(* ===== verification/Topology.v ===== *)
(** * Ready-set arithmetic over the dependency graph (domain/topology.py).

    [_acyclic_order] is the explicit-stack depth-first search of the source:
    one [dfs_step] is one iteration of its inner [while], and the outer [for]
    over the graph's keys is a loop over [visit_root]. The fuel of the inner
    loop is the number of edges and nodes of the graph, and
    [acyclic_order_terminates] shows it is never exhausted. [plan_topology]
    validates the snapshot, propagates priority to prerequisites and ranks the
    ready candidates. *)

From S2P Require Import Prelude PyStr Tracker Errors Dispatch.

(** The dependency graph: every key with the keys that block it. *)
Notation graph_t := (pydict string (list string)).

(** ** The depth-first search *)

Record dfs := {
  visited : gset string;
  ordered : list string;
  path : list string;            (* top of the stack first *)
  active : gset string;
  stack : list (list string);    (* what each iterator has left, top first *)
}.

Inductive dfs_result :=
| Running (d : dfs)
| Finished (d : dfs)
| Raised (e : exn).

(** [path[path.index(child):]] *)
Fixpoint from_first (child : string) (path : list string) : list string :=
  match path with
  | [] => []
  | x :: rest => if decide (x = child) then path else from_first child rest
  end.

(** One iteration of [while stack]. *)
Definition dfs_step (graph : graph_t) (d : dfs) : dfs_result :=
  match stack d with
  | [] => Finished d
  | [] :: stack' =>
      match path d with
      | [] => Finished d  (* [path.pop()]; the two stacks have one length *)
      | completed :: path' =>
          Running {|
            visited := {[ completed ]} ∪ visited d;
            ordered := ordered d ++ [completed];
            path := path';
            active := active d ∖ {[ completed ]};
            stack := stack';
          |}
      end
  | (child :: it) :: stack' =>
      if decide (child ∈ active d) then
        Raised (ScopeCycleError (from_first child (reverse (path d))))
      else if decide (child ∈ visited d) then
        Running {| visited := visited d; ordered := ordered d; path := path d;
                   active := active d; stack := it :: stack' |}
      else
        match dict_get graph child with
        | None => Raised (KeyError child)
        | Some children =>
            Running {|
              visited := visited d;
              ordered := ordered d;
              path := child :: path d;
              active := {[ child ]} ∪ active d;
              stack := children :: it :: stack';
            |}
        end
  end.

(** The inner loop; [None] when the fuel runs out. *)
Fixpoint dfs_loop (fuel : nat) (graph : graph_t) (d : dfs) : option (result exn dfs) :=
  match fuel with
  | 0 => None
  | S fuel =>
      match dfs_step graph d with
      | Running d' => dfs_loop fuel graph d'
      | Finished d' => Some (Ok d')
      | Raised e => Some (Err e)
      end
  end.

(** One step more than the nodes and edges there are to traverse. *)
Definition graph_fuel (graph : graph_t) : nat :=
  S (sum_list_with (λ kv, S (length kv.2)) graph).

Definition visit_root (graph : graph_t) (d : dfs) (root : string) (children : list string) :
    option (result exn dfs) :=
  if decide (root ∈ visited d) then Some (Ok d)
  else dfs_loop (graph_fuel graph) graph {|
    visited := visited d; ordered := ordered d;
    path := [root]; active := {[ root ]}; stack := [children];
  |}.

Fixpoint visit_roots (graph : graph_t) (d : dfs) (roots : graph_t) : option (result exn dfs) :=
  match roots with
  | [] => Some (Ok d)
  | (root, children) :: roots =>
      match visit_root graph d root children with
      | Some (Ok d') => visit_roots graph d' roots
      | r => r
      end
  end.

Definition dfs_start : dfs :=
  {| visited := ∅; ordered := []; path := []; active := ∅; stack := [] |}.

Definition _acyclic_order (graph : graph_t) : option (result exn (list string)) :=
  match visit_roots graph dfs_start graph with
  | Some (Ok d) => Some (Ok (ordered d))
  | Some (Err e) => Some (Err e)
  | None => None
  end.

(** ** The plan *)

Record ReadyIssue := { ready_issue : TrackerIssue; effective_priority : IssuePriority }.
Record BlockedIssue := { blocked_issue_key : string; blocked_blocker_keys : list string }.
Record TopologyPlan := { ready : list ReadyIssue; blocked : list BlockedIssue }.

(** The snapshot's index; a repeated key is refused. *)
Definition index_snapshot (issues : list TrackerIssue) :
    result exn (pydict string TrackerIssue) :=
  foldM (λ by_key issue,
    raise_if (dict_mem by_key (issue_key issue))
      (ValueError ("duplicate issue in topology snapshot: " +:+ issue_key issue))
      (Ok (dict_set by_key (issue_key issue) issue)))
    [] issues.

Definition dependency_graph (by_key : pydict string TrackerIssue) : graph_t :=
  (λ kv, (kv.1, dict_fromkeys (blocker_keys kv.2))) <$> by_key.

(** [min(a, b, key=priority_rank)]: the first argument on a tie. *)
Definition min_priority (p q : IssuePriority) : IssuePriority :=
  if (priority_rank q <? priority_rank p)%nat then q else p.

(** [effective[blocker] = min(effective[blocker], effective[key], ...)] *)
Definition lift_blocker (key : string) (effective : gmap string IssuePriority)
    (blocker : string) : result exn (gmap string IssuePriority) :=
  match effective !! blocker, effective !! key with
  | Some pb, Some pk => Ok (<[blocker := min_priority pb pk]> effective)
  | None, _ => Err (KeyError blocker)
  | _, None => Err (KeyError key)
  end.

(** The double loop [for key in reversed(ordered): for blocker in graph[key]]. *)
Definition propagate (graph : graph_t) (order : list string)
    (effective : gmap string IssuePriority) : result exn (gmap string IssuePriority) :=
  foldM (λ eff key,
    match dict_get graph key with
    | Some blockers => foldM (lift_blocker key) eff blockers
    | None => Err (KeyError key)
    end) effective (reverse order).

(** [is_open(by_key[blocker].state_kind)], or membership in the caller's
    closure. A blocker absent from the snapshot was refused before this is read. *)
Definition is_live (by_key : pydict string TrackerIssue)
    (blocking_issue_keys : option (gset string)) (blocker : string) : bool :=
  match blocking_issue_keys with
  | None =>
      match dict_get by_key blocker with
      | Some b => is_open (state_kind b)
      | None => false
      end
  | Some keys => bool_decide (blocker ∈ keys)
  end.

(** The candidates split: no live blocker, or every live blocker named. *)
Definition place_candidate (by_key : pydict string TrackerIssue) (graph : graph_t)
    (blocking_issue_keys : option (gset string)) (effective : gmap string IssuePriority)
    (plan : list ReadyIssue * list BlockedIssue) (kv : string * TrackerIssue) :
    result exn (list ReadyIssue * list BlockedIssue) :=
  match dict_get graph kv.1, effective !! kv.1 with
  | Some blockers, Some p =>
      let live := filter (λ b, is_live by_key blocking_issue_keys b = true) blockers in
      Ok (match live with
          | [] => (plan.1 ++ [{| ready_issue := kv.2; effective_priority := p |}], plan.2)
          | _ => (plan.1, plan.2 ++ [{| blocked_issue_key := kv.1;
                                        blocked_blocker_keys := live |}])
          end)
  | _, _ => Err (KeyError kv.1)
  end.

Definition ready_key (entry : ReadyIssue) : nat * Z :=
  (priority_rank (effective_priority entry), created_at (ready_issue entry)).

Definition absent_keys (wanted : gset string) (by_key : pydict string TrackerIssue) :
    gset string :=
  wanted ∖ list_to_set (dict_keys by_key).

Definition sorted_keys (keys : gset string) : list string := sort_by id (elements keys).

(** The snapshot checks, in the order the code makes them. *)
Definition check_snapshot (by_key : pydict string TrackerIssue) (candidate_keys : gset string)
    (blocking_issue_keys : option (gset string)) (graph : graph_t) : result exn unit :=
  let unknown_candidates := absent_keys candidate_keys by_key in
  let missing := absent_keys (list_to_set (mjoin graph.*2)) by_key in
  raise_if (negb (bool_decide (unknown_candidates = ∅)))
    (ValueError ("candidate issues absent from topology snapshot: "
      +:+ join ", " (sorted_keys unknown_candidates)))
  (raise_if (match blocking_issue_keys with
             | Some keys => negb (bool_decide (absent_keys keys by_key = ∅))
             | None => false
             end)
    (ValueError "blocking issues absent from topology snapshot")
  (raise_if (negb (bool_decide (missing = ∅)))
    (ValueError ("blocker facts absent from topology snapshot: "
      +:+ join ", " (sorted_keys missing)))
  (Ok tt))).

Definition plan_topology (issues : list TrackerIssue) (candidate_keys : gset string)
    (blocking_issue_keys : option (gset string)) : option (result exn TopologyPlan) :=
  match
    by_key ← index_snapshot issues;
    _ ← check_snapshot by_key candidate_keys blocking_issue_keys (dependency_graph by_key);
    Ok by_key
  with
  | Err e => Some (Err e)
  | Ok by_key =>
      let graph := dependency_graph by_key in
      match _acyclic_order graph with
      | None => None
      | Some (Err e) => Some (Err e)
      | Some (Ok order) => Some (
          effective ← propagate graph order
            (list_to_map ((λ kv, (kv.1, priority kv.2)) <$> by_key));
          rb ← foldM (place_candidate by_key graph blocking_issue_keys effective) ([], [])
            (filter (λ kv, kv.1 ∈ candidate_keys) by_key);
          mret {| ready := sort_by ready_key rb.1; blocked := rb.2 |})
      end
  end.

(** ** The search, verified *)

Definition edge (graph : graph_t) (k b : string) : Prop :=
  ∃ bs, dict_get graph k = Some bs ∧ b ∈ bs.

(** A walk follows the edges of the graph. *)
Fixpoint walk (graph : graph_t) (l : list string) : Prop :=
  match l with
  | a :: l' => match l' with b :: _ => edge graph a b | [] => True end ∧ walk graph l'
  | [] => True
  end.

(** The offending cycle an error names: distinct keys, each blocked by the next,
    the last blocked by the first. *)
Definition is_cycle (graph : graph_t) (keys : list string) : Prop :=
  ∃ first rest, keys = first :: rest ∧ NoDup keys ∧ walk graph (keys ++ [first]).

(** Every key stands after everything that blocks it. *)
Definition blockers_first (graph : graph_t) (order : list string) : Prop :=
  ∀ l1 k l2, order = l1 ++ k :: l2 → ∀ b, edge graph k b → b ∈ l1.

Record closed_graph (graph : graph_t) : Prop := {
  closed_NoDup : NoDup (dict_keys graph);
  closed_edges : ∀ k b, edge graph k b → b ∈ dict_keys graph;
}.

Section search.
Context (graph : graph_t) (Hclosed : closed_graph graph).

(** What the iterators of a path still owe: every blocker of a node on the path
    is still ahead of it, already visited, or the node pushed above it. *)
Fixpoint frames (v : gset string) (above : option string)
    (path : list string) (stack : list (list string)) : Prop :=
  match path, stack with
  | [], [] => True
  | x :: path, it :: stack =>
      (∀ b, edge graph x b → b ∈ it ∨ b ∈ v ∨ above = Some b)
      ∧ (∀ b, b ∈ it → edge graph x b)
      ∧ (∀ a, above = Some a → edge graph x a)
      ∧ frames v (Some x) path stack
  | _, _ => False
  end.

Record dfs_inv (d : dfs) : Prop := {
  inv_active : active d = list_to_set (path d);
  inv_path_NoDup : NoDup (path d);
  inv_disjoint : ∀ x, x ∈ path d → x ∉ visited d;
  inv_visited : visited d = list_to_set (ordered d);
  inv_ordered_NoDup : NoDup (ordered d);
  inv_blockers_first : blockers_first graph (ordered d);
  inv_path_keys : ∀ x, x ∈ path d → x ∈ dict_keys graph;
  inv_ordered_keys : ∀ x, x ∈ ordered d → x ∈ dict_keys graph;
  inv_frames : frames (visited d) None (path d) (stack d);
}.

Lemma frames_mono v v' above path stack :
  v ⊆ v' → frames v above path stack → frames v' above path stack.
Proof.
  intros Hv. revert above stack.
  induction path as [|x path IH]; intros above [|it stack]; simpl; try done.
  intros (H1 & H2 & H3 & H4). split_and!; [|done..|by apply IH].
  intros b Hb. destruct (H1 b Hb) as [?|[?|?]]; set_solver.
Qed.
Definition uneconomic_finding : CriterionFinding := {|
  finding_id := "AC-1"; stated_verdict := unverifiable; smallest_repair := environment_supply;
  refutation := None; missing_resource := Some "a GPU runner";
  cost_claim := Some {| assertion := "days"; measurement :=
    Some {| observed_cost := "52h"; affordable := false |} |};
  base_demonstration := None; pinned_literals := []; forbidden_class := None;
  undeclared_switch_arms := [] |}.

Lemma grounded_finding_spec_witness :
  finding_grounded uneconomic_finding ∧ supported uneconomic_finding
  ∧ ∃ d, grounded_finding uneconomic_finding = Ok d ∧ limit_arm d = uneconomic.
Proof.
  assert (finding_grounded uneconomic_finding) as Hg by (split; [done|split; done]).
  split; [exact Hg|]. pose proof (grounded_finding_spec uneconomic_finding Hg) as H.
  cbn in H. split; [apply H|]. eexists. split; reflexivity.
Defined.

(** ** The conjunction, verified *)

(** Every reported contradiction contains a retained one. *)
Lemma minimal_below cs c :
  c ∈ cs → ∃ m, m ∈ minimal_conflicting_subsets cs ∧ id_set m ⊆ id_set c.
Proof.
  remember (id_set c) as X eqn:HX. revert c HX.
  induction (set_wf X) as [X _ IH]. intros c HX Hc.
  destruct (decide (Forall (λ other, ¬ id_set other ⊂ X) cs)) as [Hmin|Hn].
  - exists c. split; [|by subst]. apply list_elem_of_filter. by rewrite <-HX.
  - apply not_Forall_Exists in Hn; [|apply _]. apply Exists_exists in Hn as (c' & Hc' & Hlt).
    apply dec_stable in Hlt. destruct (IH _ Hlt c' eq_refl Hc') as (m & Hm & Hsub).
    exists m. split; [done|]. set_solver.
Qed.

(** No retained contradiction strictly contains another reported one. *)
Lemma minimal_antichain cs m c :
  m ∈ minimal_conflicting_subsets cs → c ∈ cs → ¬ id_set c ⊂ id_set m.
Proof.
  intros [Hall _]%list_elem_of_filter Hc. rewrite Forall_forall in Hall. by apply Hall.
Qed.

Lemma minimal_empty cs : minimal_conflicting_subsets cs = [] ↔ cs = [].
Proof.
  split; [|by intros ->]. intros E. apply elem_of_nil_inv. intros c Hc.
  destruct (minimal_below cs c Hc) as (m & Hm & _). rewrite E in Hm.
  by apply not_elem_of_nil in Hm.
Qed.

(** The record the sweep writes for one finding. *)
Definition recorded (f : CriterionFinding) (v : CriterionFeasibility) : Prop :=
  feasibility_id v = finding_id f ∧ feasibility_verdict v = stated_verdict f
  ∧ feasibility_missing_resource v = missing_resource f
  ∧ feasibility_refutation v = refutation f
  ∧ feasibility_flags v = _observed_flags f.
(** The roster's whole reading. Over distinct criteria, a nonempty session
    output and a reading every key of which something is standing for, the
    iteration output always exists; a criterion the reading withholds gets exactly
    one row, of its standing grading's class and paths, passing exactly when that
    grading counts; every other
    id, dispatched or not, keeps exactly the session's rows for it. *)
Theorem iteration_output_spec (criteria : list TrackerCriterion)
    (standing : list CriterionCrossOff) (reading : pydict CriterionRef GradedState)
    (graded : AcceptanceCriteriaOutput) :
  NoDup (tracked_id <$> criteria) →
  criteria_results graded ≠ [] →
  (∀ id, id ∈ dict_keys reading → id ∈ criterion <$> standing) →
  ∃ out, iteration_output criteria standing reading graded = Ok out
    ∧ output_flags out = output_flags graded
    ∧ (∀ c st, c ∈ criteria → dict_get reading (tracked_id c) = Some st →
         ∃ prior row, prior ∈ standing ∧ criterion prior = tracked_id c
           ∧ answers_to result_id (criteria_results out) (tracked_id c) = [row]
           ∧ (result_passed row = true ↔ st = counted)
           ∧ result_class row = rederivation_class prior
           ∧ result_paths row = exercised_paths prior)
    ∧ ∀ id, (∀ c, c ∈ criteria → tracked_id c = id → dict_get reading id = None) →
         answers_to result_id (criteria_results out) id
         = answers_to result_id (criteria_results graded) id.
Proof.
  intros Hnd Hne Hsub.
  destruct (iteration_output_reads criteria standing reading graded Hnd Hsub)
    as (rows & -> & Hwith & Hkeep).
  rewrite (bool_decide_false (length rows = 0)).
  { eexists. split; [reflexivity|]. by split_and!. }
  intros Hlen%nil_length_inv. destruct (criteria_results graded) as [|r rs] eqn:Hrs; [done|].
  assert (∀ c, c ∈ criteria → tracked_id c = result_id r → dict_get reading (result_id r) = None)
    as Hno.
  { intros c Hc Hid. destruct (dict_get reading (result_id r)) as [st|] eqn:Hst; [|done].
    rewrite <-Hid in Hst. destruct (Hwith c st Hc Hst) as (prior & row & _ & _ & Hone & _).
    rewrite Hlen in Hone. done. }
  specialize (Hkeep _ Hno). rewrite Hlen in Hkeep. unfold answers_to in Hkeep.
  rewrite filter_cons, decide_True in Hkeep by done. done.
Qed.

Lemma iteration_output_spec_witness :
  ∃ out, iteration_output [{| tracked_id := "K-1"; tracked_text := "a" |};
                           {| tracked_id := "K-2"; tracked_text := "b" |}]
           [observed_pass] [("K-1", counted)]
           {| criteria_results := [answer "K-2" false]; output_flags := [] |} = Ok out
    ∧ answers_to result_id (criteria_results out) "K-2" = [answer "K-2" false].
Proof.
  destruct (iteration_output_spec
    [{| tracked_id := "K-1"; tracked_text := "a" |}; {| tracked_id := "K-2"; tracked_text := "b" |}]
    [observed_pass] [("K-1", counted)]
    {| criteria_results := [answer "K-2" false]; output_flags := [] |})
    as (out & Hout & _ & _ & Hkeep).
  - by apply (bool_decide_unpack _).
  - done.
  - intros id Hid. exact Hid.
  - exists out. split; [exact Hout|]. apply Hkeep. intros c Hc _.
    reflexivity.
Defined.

■ ■ ■ ■ ■ ■ ■

* [Work task]
When a line of the records holds the word "reported", copy that line.

* [Output for this task]
(** Every reported contradiction contains a retained one. *)
(** No retained contradiction strictly contains another reported one. *)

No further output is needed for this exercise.